An hour elapses before Dain tangles with Bardieff’s henchmen in a Paris garage and Julien takes a dive down the stairs when a thug slugs him. Dain deals with the thug that punched out Julien but misses his train to Vienna with Suzanne. Suzanne climbs aboard the train and winds up in the same compartment with Carlos and Anna. Meantime, Carlos mixes it up with another of Bardieff's numerous henchmen on the train and Carlos throws him off it. While Suzanne is napping, Carlos and Anna slip off the train and walk into Vienna. Meanwhile, Dain takes a jet and hooks up with a woman in Vienna who works for a mysterious criminal named Klaas. Klaas qualifies as a stereotypical criminal kingpin (Siegfried Wischnewski of “Three Penny Opera”) who traffics in illegal narcotics. The police keep Klaas under constant police surveillance and Klaas doesn’t let anybody but women visit him. Either you follow Klaas’ orders to the letter or you suffer the consequences. Klaas allows only women to call on him so that the police believe he is only indulging his passion for female companionship. Anna arranges a rendezvous through an old acquaintance in Vienna who knows Klaas and has suffered Klaas’ wrath for not following the criminal’s protocol. Klaas’ henchmen threw acid in Anna’s friend’s face and he is blind. He tells her that he can see things better. Little do they know that Klaas’ right-hand lady is working with Dain!
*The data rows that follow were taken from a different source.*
Lemma fold_within_returns (f m : nat) (l : list json) :
  (forall c, In c l -> forall cats r,
      within f c cats = Returns r -> collect_fuel m c cats = r) ->
  forall acc r,
    fold_left (fun acc c => cats' <- acc ;; within f c cats') l (Returns acc)
    = Returns r ->
    fold_left (fun acc c => collect_fuel m c acc) l acc = r.
Proof.
  induction l as [|c l IH]; intros H acc r; simpl.
  - now intros [= <-].
  - destruct (within f c acc) as [r1|e] eqn:E.
    + rewrite (H c (or_introl eq_refl) acc r1 E). apply IH.
      intros c' Hc'. apply H. now right.
    + rewrite fold_bind_raises. discriminate.
Qed.

(** A walk that the limit lets through collects what the walk collects
    with any fuel at least as large. *)
Lemma within_returns_fuel (f : nat) :
  forall node cats r,
    within f node cats = Returns r ->
    forall m, (f <= m)%nat -> collect_fuel m node cats = r.
Proof.
  induction f as [|f IH]; intros node cats r H m Hm; [discriminate H|].
  destruct m as [|m]; [lia|].
  cbn [collect_categories_within] in H. cbn [collect_categories_fuel].
  destruct node as [| | | | |l|d]; try (now injection H as <-).
  - apply (fold_within_returns f m l); [|exact H].
    intros c _ cats' r' Hr. apply (IH c cats' r' Hr). lia.
  - destruct f as [|b]; [discriminate H|].
    destruct (node_ch d) as [| | | | |l|ch]; try (now injection H as <-).
    + apply (fold_within_returns (S b) m l); [|exact H].
      intros c _ cats' r' Hr. apply (IH c cats' r' Hr). lia.
    + apply (IH _ _ _ H). lia.
Qed.

Lemma within_agrees (f : nat) (node : json) (cats r : list CategoryEntry) :
  within f node cats = Returns r -> r = collect node cats.
Proof.
  intros H. unfold collect_categories.
  rewrite (collect_fuel_irrelevant float_of_str str_of_value
             (S (json_depth node)) (Nat.max f (S (json_depth node))))
    by lia.
  symmetry. apply (within_returns_fuel f _ _ _ H). lia.
Qed.

Lemma fold_within_raises (f : nat) (l : list json) :
  (forall c, In c l -> forall cats e,
      within f c cats = Raises e -> e = RecursionError) ->
  forall acc e,
    fold_left (fun acc c => cats' <- acc ;; within f c cats') l (Returns acc)
    = Raises e ->
    e = RecursionError.
Proof.
  induction l as [|c l IH]; intros H acc e; simpl; [discriminate|].
  destruct (within f c acc) as [r1|e1] eqn:E.
  - apply IH. intros c' Hc'. apply H. now right.
  - rewrite fold_bind_raises. intros [= <-].
    apply (H c (or_introl eq_refl) acc e1 E).
Qed.

(** The walk raises nothing but [RecursionError]. *)
Lemma within_raises_recursion_error (f : nat) :
  forall node cats e, within f node cats = Raises e -> e = RecursionError.
Proof.
  induction f as [|f IH]; intros node cats e H; [now injection H as <-|].
  cbn [collect_categories_within] in H.
  destruct node as [| | | | |l|d]; try discriminate H.
  - apply (fold_within_raises f l (fun c _ => IH c) _ _ H).
  - destruct f as [|b]; [now injection H as <-|].
    destruct (node_ch d) as [| | | | |l|ch]; try discriminate H.
    + apply (fold_within_raises (S b) l (fun c _ => IH c) _ _ H).
    + apply (IH _ _ _ H).
Qed.

Lemma fold_within_enough (f : nat) (l : list json) :
  (forall c, In c l -> forall cats, exists r, within f c cats = Returns r) ->
  forall acc, exists r,
    fold_left (fun acc c => cats' <- acc ;; within f c cats') l (Returns acc)
    = Returns r.
Proof.
  induction l as [|c l IH]; intros H acc; simpl; [now exists acc|].
  destruct (H c (or_introl eq_refl) acc) as [r1 ->].
  apply IH. intros c' Hc'. apply H. now right.
Qed.

(** Two frames more than the nesting depth are enough for the walk. *)
Lemma within_enough (f : nat) :
  forall node cats,
    (json_depth node + 2 <= f)%nat -> exists r, within f node cats = Returns r.
Proof.
  induction f as [|f IH]; intros node cats Hf; [lia|].
  cbn [collect_categories_within].
  destruct node as [| | | | |l|d]; try (eexists; reflexivity).
  - apply fold_within_enough. intros c Hc cats'.
    pose proof (depth_elem_le l c Hc). simpl in Hf. apply IH. lia.
  - destruct f as [|b]; [lia|].
    pose proof (depth_node_ch d) as Hd.
    destruct (node_ch d) as [| | | | |l|ch] eqn:E; try (eexists; reflexivity).
    + apply fold_within_enough. intros c Hc cats'.
      pose proof (depth_elem_le l c Hc) as Hc'.
      assert (Hlt : (json_depth c < json_depth (JArr l))%nat)
        by (simpl; lia).
      apply IH. lia.
    + apply IH. lia.
Qed.

Lemma within_dict (f : nat) (d : dict) (cats : list CategoryEntry) :
  within (S (S f)) (JObj d) cats
  = match node_ch d with
    | JArr l =>
        fold_left (fun acc c => cats' <- acc ;; within (S f) c cats') l
          (Returns (record d cats))
    | JObj ch => within (S f) (JObj ch) (record d cats)
    | _ => Returns (record d cats)
    end.
Proof. reflexivity. Qed.
(** * lightning_pod: the autoencoder module and its training driver

    A shallow embedding of [lightning_pod/core/module.py] (Encoder, Decoder,
    PodModule) and of the parts of [examples/hydra/trainer.py] that name the
    model and the early-stopping callback.

    Numeric layer.  Tensors carry their shape and a row-major storage of
    real numbers: the arithmetic of the tensor library is taken over [R], so
    rounding is not part of this development.  Random draws (dropout) and
    the two metric functions of torchmetrics are collaborators of the
    program and enter as section variables.

    Constructors.  [Encoder_init], [Decoder_init] and [PodModule_init] are
    the objects that the bodies of the three [__init__] describe, layer
    for layer; [new_Encoder], [new_Decoder] and [new_PodModule] are the
    calls themselves, in which the constructors of the layers bind their
    keyword arguments and check their values. *)

From Stdlib Require Import List String Ascii Arith Bool Lia Reals Lra.
Import ListNotations.

Set Implicit Arguments.

Local Open Scope string_scope.
Local Open Scope list_scope.

(** ** Exceptions and results *)

Inductive exn : Type :=
| IndexError                      (* a dimension that the tensor does not have *)
| ViewError                       (* RuntimeError raised by [Tensor.view] *)
| ShapeMismatch                   (* RuntimeError of a linear layer: last dimension is not in_features *)
| BroadcastError                  (* operands of different shapes *)
| MetricError (msg : string)      (* raised inside a metric function *)
| ImportError (name : string)     (* cannot import name ... *)
| TypeError (keyword : string)    (* a call with a keyword argument the callee does not have *)
| ValueError (what : string).     (* an argument outside the range the callee accepts *)

Inductive result (A : Type) : Type :=
| Ok (a : A)
| Err (e : exn).

Arguments Ok {A} a.
Arguments Err {A} e.


(** ** Tensors *)

(** A tensor in contiguous, row-major storage.  Strides are not
    represented: a tensor that is not contiguous, on which [view] can
    raise, has no counterpart here. *)
Record Tensor : Type := mkTensor { shape : list nat; data : list R }.

Definition prod (dims : list nat) : nat := fold_right Nat.mul 1%nat dims.

Definition numel (t : Tensor) : nat := prod (shape t).

(** [t.size(d)] *)
Definition size (t : Tensor) (d : nat) : result nat :=
  match nth_error (shape t) d with
  | Some n => Ok n
  | None => Err IndexError
  end.

(** [t.view(n, -1)]: the second dimension is inferred from the number of
    elements.  The library multiplies the given dimensions ([n]), accepts
    when the element count equals that product or is a multiple of a
    positive product, and then refuses to infer a dimension next to a zero
    product. *)
Definition view_infer (t : Tensor) (n : nat) : result Tensor :=
  let total := numel t in
  if (total =? n)%nat || ((0 <? n)%nat && (total mod n =? 0)%nat) then
    if (n =? 0)%nat then Err ViewError
    else Ok (mkTensor [n; (total / n)%nat] (data t))
  else Err ViewError.

(** Row [r] of a storage cut in rows of [c] entries. *)
Definition chunk (r c : nat) (d : list R) : list R := firstn c (skipn (r * c) d).

Definition Rsum (l : list R) : R := fold_right Rplus 0%R l.

(** ** Layers *)

(** [nn.Linear(in_features, out_features, bias=True)]: the weight has shape
    (out_features, in_features) and is read by index, as is the bias. *)
Record Linear : Type := mkLinear {
  in_features : nat;
  out_features : nat;
  weight : nat -> nat -> R;
  bias : nat -> R
}.

Fixpoint dot (w : nat -> R) (v : list R) (i : nat) : R :=
  match v with
  | [] => 0%R
  | a :: v' => (a * w i + dot w v' (S i))%R
  end.

Definition linear_row (l : Linear) (v : list R) : list R :=
  map (fun o => (dot (weight l o) v 0 + bias l o)%R) (seq 0 (out_features l)).

(** [y = x W^T + b] on the last dimension; every leading dimension is kept. *)
Definition Linear_forward (l : Linear) (t : Tensor) : result Tensor :=
  match rev (shape t) with
  | [] => Err ShapeMismatch
  | d :: lead =>
      if (d =? in_features l)%nat then
        Ok (mkTensor (rev lead ++ [out_features l])
              (flat_map (fun r => linear_row l (chunk r d (data t)))
                        (seq 0 (prod lead))))
      else Err ShapeMismatch
  end.

(** [nn.PReLU()] with its single learned slope [a]. *)
Definition prelu (a v : R) : R := (Rmax 0 v + a * Rmin 0 v)%R.

Definition PReLU_forward (a : R) (t : Tensor) : Tensor :=
  mkTensor (shape t) (map (prelu a) (data t)).

Inductive Layer : Type :=
| Linear_ (l : Linear)
| PReLU_ (a : R)
| Dropout_ (p : R).

(** [nn.Sequential(...)] *)
Definition Sequential : Type := list Layer.

(** [F.log_softmax(t, dim=1)] on a two-dimensional tensor: every entry
    minus the logarithm of the sum of the exponentials of its row.  A
    tensor without a dimension 1 raises; tensors of more than two
    dimensions do not occur in this program and are refused here. *)
Definition log_softmax_row (row : list R) : list R :=
  map (fun v => (v - ln (Rsum (map exp row)))%R) row.

Definition log_softmax (t : Tensor) : result Tensor :=
  match shape t with
  | [n; c] =>
      Ok (mkTensor [n; c]
            (flat_map (fun r => log_softmax_row (chunk r c (data t))) (seq 0 n)))
  | _ => Err IndexError
  end.

(** [F.mse_loss(input, target)] with the default mean reduction, for
    operands of one shape (broadcasting of different shapes is not
    modelled: the program never reaches it, see [common_flow_shapes]). *)
Fixpoint sq_diffs (a b : list R) : list R :=
  match a, b with
  | u :: a', v :: b' => ((u - v) * (u - v))%R :: sq_diffs a' b'
  | _, _ => []
  end.

Definition mse (a b : Tensor) : R :=
  (Rsum (sq_diffs (data a) (data b)) / INR (numel a))%R.

Definition mse_loss (a b : Tensor) : result R :=
  if list_eq_dec Nat.eq_dec (shape a) (shape b) then Ok (mse a b)
  else Err BroadcastError.

(** ** The modules of module.py *)

(** Initial values of the parameters of one Linear, PReLU, Dropout, Linear
    stack.  The constructors of the library draw them at random; training
    rewrites them in place and never changes the dimensions. *)
Record StackParams : Type := mkStackParams {
  W1 : nat -> nat -> R;
  B1 : nat -> R;
  slope : R;
  W2 : nat -> nat -> R;
  B2 : nat -> R
}.

(** [class Encoder]: the field [self.encoder]. *)
Record Encoder : Type := mkEncoder { Encoder_encoder : Sequential }.

(** The encoder that the body of [Encoder.__init__(self, dropout)]
    describes: its four layers, in order. *)
Definition Encoder_init (dropout : R) (th : StackParams) : Encoder :=
  mkEncoder
    [ Linear_ (mkLinear (28 * 28) 64 (W1 th) (B1 th));
      PReLU_ (slope th);
      Dropout_ dropout;
      Linear_ (mkLinear 64 3 (W2 th) (B2 th)) ].

(** [class Decoder]: the field [self.decoder]. *)
Record Decoder : Type := mkDecoder { Decoder_decoder : Sequential }.

(** The decoder that the body of [Decoder.__init__(self, dropout)]
    describes: its four layers, in order. *)
Definition Decoder_init (dropout : R) (th : StackParams) : Decoder :=
  mkDecoder
    [ Linear_ (mkLinear 3 64 (W1 th) (B1 th));
      PReLU_ (slope th);
      Dropout_ dropout;
      Linear_ (mkLinear 64 (28 * 28) (W2 th) (B2 th)) ].

Inductive OptimizerClass : Type :=
| Adam
| OtherOptimizer (name : string).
“Dead Run” qualifies as lightweight but interesting espionage. No, we never learn the contents of the state secrets that Carlos stole from the opposition and the Soviets never enter the fray. Clocking in at 92 minutes or thereabouts, “Dead Run” maintains its headlong momentum without turning gruesome despite its violence. "Dirty Game" lenser Pierre Petit captures the immediacy of the moment for Jaque with lots of Dutch tilt angles. Indeed, "Dead Run" appears to have been lensed on the run, and Petit's agile cinematography heightens the excitement. Of course, when they reach Vienna, we get to hear a musician playing a zither in an obvious homage to British director Carol Reed’s The Third Man” (1949) with Orson Welles and Joseph Cotton. The final quarter hour in Austria bristles with knuckle-sandwich fistfights, bloodless shoot-outs and a surprise ending. Nimble-fingered Carlos has the last word in this above-average but minor melodrama. Peter Lawford walks through the role of CIA Agent Stephen Dain without a care in the world except for the cigarettes that he chain smokes with abandon. Horst Frank makes a splendid villain and has some great comeback lines. Only moviegoers that enjoy European spy thrillers will appreciate this lightweight nonsense.